Stored data
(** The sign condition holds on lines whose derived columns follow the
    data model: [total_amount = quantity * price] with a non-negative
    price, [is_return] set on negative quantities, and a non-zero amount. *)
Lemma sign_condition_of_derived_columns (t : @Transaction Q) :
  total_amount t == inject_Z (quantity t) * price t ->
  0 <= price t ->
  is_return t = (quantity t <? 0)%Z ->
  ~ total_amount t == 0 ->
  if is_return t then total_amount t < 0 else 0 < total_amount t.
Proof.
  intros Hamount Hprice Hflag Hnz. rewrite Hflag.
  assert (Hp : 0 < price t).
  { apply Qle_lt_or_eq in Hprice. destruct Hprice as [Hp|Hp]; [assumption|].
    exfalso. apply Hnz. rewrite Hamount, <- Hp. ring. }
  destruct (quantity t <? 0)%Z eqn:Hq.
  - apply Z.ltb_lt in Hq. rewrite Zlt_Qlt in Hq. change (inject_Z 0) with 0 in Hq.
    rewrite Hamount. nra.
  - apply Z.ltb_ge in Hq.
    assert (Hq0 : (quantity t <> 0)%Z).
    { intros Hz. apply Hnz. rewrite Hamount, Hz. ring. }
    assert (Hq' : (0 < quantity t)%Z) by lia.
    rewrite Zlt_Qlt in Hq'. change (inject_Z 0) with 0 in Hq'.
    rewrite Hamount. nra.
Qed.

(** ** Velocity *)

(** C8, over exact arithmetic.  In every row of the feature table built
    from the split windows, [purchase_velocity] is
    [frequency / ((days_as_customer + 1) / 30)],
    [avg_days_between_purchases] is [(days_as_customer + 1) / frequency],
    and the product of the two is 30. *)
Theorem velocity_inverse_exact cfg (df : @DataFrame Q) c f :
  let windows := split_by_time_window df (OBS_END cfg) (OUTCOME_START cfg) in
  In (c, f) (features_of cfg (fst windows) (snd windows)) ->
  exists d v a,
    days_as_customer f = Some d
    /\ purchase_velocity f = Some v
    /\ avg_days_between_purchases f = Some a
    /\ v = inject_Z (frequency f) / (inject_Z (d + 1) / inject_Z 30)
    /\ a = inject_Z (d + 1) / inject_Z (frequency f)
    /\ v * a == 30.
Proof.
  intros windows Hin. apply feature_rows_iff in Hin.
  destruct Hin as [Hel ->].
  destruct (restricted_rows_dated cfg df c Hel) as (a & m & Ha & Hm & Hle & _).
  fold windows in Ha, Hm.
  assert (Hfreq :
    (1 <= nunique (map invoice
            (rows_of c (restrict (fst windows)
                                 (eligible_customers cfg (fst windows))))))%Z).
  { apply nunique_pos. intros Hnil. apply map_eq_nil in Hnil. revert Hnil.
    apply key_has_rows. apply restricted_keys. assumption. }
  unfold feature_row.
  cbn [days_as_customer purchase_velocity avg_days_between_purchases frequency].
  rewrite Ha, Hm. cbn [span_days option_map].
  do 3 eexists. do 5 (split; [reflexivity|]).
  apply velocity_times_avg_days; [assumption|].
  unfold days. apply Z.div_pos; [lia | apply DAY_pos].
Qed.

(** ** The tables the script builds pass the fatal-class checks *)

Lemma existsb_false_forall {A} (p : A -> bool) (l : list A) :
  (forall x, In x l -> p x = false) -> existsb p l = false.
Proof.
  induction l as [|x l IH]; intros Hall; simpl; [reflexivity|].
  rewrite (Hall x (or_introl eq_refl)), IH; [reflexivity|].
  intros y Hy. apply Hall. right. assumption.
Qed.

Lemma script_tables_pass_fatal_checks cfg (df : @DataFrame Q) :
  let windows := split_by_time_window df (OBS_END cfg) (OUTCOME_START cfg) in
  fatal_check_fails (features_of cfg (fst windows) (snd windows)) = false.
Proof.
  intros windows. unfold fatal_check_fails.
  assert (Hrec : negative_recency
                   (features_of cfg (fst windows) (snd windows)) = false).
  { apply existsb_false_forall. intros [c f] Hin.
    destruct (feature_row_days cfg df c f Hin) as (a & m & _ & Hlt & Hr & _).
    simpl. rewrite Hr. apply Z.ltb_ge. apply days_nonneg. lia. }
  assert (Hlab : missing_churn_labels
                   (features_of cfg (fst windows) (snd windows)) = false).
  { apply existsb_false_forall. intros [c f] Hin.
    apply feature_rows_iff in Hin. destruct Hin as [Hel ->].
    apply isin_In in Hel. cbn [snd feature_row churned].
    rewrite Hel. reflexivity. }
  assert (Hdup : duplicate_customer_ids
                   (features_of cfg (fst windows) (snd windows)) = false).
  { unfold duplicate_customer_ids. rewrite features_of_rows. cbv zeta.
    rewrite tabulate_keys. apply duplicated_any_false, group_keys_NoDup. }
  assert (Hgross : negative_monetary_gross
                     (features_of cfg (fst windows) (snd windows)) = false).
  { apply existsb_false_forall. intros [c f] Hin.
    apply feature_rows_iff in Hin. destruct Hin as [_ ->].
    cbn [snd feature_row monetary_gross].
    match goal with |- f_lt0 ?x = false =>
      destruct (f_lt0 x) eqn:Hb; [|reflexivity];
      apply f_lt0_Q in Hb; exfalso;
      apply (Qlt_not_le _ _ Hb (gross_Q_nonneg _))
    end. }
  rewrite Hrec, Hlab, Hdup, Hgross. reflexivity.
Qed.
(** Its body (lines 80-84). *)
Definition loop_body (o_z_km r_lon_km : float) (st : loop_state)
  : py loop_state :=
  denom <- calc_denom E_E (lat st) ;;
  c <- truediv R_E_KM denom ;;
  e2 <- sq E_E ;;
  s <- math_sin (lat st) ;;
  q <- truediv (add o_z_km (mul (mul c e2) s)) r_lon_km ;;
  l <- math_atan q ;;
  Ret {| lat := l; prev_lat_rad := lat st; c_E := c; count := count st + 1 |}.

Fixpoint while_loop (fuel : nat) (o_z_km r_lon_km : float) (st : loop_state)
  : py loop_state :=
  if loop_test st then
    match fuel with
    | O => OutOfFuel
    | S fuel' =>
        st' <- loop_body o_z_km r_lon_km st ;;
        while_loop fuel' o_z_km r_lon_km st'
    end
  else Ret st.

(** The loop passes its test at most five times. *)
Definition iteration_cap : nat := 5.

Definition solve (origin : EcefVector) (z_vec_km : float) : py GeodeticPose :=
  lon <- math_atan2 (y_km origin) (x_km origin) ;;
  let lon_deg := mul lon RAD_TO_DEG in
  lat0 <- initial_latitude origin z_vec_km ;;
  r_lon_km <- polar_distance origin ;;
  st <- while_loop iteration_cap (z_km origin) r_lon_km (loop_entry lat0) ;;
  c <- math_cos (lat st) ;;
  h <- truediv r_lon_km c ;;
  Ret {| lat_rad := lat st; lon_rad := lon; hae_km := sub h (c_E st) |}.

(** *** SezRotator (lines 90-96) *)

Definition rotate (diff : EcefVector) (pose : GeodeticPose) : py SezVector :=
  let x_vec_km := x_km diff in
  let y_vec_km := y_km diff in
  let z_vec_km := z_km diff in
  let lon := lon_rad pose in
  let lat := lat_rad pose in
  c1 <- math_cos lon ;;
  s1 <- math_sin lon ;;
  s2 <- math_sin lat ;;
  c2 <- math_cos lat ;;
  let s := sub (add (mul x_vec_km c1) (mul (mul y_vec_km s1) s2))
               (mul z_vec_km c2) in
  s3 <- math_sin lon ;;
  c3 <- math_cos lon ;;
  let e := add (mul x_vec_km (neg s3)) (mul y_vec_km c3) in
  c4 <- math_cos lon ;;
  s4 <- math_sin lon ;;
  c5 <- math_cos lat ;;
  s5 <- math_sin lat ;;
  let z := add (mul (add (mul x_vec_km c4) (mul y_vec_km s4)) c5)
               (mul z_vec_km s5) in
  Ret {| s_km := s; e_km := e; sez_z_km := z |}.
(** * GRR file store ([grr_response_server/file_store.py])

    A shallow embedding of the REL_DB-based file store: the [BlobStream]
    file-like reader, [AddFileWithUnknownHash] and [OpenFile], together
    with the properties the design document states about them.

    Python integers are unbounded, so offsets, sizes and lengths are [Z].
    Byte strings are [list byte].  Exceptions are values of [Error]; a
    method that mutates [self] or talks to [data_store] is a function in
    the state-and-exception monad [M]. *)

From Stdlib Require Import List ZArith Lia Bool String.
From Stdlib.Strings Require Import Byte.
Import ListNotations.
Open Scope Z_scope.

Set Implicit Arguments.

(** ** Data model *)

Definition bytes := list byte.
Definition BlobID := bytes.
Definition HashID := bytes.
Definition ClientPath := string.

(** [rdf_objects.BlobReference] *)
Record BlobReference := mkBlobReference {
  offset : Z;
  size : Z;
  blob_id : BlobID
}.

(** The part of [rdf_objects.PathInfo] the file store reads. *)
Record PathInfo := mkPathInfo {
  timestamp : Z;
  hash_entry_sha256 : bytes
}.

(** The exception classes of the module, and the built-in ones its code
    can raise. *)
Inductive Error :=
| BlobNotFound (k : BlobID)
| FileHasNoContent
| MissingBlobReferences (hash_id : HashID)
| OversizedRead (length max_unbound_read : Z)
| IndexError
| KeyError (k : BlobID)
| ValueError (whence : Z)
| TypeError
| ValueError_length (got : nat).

:: What the exercise asks ::
Reproduce word for word the lines of the records above, beginning at the first and ending with the line where "total_amount t == inject_Z" appears, and nothing past it.

:: Problem solution ::
(** The sign condition holds on lines whose derived columns follow the
    data model: [total_amount = quantity * price] with a non-negative
    price, [is_return] set on negative quantities, and a non-zero amount. *)
Lemma sign_condition_of_derived_columns (t : @Transaction Q) :
  total_amount t == inject_Z (quantity t) * price t ->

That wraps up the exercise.